Task statement:
Report every line of the listing below in which the string "assert" occurs.

Input data:
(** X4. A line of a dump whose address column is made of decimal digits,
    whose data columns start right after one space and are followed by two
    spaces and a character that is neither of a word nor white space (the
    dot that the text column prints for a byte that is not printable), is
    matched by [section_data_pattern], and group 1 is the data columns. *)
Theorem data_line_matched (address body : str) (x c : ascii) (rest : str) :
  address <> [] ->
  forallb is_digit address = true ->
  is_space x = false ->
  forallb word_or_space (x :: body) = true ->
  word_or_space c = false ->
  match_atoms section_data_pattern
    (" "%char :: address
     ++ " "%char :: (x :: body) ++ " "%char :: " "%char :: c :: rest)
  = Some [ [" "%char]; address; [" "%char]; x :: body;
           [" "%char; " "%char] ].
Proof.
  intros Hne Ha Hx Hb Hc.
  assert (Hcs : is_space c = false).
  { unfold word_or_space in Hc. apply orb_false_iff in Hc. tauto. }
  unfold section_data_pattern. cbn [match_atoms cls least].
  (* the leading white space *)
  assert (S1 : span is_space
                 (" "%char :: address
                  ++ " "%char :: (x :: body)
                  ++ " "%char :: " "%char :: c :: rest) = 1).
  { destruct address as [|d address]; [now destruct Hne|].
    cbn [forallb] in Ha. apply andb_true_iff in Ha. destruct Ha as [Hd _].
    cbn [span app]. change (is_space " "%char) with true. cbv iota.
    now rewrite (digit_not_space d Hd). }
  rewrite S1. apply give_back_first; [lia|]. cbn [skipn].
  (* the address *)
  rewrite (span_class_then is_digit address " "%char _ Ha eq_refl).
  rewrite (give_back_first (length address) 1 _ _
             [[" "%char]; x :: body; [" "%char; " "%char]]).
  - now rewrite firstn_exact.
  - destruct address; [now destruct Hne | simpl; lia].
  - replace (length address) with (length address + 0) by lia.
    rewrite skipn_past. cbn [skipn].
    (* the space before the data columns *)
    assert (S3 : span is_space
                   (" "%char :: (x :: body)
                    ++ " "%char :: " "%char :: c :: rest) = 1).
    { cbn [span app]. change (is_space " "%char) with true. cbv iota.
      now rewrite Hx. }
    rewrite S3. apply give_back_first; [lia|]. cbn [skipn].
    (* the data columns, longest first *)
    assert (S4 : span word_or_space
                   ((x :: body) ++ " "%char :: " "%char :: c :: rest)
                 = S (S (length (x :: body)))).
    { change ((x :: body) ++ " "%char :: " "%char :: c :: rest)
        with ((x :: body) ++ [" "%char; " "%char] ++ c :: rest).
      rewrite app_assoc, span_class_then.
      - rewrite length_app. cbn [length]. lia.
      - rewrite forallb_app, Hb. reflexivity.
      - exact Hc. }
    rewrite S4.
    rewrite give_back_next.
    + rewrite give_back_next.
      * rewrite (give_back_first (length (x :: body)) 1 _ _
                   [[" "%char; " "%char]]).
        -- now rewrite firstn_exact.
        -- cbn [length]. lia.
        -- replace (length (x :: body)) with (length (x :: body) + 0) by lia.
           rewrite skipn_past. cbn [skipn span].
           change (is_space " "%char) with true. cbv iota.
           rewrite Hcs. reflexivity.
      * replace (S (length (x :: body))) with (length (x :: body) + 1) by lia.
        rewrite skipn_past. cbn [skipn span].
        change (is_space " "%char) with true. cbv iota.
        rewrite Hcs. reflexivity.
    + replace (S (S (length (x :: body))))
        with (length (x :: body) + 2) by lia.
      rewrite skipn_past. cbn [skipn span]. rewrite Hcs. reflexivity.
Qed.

Solved problem:
  assert (Hcs : is_space c = false).
  assert (S1 : span is_space
    assert (S3 : span is_space
    assert (S4 : span word_or_space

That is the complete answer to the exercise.